▸ EXERCISE
Provide only the number of lines in the data below that contain the word "rest".

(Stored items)
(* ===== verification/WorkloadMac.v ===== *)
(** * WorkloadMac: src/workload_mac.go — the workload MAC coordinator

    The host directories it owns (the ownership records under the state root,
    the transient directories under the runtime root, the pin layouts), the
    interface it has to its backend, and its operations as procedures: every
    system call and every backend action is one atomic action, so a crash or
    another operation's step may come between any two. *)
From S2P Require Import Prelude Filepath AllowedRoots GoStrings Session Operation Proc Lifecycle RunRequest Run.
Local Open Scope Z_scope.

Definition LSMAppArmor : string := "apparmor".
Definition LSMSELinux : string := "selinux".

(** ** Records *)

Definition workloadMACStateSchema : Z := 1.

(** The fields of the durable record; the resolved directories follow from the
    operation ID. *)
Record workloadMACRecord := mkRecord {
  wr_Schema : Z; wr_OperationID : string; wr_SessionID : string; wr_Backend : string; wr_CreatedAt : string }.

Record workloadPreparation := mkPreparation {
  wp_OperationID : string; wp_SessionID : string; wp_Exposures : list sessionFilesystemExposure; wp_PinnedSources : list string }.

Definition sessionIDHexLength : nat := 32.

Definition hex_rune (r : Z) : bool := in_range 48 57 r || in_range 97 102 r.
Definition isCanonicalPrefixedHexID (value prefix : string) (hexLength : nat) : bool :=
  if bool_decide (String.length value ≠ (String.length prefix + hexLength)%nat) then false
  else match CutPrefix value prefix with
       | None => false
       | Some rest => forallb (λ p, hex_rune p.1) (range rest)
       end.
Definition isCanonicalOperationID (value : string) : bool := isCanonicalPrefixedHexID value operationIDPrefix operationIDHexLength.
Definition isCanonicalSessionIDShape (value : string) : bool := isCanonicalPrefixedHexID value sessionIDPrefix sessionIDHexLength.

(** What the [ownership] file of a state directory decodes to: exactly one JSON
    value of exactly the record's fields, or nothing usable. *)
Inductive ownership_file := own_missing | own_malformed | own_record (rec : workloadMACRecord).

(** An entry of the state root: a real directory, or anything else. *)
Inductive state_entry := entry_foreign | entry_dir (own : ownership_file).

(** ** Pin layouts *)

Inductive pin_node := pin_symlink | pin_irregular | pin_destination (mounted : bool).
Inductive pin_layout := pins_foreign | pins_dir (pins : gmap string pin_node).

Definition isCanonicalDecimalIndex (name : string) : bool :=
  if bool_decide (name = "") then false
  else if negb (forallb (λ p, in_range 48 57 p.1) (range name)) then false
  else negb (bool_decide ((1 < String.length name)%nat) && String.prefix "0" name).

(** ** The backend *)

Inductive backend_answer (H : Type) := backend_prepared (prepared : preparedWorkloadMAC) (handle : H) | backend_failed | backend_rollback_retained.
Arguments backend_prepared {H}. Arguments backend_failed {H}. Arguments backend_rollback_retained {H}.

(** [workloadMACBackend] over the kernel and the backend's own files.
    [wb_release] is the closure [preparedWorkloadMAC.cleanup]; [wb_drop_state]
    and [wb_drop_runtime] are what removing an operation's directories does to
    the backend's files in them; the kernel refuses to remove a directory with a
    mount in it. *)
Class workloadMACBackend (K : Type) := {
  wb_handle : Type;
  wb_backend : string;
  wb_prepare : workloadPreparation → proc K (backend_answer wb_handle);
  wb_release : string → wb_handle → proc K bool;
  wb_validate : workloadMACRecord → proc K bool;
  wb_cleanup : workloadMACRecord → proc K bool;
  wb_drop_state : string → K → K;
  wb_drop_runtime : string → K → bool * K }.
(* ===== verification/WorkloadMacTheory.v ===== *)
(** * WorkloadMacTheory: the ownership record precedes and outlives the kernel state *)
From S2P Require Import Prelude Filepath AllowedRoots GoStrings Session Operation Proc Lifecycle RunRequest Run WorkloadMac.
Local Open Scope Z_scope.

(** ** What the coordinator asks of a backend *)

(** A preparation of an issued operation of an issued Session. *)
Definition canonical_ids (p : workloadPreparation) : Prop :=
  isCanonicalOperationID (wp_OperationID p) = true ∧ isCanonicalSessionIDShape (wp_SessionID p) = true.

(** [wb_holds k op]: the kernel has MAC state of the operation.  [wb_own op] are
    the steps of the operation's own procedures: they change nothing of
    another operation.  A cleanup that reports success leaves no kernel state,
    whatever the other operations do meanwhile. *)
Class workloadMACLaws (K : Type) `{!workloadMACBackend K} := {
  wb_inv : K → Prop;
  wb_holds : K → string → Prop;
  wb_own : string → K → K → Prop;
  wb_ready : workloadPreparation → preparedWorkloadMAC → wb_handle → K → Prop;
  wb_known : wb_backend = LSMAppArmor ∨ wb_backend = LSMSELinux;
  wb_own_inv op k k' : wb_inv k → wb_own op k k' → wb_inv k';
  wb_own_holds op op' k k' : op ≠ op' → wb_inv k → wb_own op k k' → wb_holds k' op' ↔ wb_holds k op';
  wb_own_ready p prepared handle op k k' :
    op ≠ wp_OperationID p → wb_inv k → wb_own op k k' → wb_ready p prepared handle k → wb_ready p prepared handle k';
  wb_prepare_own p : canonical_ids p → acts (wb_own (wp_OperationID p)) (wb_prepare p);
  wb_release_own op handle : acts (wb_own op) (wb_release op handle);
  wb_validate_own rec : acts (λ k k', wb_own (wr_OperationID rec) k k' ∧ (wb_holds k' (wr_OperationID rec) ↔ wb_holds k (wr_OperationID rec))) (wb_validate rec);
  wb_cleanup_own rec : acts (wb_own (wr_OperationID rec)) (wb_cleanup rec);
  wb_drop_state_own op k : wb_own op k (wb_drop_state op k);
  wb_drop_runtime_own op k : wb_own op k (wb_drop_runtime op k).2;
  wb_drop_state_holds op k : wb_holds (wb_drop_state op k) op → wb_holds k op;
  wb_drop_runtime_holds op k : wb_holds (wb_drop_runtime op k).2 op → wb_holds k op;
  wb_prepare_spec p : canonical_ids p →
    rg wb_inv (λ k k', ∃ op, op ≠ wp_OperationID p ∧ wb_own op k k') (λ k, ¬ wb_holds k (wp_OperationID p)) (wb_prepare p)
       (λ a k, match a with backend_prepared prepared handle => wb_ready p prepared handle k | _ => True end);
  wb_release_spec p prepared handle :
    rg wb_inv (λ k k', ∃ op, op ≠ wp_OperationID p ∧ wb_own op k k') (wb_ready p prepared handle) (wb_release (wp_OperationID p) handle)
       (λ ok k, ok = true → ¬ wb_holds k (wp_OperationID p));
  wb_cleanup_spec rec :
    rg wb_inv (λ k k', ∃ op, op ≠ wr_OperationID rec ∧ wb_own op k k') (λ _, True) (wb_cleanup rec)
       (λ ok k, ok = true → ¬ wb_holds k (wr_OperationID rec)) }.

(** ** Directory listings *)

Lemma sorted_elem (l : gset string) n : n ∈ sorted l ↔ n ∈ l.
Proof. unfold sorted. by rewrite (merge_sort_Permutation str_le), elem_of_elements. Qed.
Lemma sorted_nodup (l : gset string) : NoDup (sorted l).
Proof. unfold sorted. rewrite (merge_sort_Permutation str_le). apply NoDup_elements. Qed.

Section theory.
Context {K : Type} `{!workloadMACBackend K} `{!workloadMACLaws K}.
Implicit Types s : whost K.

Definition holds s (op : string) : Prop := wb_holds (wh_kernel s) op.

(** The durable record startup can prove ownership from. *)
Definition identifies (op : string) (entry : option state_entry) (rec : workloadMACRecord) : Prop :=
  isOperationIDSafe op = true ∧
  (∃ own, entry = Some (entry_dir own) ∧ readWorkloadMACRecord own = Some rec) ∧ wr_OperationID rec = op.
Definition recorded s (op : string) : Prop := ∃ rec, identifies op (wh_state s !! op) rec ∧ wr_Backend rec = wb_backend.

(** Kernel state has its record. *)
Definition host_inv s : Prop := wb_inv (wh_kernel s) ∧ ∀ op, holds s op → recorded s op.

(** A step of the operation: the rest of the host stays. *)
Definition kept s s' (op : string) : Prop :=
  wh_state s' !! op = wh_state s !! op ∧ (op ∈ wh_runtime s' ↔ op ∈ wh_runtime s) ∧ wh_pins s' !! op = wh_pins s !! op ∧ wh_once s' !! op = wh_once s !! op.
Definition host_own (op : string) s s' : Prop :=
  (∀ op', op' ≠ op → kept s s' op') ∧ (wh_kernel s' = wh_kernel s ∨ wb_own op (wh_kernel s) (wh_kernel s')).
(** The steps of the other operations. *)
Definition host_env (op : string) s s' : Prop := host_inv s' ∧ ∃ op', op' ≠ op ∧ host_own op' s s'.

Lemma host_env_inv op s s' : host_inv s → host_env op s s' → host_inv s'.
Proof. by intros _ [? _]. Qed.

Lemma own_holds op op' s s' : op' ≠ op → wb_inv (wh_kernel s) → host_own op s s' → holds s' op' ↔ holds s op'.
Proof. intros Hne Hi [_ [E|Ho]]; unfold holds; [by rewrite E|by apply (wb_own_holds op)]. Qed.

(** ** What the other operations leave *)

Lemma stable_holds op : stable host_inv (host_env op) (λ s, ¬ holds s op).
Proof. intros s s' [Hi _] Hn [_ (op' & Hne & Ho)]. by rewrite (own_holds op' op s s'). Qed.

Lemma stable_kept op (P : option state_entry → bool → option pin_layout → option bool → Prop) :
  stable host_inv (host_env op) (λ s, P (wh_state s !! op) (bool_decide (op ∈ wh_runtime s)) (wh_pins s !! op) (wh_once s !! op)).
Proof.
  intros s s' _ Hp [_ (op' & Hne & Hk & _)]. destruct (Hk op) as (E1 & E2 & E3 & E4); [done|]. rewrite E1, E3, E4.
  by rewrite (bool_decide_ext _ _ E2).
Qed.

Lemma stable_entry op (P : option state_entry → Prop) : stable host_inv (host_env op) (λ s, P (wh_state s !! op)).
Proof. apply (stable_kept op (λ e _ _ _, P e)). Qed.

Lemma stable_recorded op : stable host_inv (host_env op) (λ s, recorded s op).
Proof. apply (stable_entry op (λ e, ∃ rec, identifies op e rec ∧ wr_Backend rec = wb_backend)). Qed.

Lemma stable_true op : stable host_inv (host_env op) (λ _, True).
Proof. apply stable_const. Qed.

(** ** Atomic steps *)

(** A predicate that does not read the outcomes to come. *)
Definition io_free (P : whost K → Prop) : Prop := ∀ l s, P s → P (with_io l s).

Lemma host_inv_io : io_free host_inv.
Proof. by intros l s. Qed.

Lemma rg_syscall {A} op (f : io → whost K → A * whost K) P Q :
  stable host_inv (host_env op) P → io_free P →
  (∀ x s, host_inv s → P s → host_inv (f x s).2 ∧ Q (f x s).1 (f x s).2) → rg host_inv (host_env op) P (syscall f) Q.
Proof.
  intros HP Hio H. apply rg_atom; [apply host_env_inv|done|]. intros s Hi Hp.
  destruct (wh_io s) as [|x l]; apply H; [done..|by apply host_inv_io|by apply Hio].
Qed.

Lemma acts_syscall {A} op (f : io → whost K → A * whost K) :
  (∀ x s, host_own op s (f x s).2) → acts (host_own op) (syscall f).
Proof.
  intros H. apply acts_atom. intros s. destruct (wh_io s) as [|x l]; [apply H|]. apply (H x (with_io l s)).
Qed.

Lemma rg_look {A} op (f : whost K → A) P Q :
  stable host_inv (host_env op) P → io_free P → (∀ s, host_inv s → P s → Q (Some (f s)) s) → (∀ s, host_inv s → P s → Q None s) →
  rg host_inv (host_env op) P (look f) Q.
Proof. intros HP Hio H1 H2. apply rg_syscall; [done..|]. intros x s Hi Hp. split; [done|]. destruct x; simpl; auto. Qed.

▸ ANSWER SPACE
2